REQUIRED WORK> Copy out each line featuring the string "Htree" from the entries beneath.
□ □ □
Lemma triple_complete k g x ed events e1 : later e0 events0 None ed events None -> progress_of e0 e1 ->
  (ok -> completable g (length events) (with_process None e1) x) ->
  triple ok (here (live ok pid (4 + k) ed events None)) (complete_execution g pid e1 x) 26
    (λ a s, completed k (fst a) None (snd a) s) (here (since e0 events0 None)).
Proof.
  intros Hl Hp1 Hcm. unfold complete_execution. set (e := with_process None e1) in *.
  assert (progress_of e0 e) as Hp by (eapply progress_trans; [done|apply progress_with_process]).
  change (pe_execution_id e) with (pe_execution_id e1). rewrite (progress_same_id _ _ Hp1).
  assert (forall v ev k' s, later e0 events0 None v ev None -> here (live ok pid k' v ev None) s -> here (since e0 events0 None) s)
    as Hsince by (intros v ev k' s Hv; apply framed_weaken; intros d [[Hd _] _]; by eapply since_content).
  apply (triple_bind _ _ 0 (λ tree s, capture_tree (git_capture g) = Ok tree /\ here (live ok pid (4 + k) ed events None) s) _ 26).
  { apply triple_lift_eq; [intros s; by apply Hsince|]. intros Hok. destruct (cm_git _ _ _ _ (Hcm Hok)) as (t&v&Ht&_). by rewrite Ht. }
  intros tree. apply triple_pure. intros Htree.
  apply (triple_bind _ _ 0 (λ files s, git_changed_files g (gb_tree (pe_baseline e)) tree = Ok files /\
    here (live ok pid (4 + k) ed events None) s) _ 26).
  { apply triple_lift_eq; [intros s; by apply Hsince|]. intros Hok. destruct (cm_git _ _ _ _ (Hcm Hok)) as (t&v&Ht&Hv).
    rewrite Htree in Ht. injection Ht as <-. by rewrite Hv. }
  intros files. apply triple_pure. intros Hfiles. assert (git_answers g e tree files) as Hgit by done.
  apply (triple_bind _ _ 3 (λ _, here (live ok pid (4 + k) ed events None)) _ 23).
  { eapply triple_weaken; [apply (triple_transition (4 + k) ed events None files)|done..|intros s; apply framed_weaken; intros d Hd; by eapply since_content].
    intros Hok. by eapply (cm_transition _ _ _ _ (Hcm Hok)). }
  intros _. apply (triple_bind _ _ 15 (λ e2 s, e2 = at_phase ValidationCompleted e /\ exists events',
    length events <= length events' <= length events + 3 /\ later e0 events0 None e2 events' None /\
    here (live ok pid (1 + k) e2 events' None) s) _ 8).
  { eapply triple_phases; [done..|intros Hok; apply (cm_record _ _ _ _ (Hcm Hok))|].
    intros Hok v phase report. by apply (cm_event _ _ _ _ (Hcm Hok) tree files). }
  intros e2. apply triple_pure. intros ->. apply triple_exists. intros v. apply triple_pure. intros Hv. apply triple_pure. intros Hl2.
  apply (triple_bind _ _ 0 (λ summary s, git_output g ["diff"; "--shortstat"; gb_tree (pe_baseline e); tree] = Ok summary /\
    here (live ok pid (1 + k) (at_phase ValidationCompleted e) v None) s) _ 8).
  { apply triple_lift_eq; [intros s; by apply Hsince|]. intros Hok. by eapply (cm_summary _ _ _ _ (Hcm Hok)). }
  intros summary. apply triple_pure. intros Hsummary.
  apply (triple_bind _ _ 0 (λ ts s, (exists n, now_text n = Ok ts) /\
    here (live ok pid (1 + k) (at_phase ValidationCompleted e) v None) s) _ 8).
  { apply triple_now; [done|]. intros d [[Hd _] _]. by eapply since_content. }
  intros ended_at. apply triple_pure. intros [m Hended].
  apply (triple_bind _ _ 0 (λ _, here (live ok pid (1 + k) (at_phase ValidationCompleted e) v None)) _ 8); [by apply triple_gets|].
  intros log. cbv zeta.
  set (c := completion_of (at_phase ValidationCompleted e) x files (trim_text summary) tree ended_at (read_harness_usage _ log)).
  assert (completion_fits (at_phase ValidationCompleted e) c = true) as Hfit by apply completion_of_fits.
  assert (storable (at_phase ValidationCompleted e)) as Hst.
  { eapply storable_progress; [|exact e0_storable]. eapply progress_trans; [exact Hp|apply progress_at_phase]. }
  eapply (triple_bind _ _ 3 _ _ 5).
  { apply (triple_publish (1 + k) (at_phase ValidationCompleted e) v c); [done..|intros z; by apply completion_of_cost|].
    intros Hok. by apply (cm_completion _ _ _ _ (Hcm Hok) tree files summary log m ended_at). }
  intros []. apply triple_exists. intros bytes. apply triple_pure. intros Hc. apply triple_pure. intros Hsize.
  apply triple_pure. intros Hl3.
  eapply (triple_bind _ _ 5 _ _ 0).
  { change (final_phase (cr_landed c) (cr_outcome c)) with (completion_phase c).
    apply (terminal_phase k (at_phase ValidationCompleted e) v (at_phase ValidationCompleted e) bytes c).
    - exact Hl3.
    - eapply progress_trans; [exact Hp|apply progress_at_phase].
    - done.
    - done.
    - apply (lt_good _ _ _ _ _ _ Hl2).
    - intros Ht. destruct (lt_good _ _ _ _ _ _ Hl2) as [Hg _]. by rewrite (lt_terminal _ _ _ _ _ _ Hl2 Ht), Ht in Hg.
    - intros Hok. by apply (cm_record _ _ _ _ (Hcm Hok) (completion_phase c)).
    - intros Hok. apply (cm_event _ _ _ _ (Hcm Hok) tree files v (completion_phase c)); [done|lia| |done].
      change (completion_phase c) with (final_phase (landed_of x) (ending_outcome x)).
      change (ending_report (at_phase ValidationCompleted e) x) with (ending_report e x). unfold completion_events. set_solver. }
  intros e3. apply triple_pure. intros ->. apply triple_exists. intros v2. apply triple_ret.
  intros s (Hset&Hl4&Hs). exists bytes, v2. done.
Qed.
□ □ □
TASK OUTPUT>
  intros tree. apply triple_pure. intros Htree.
    rewrite Htree in Ht. injection Ht as <-. by rewrite Hv. }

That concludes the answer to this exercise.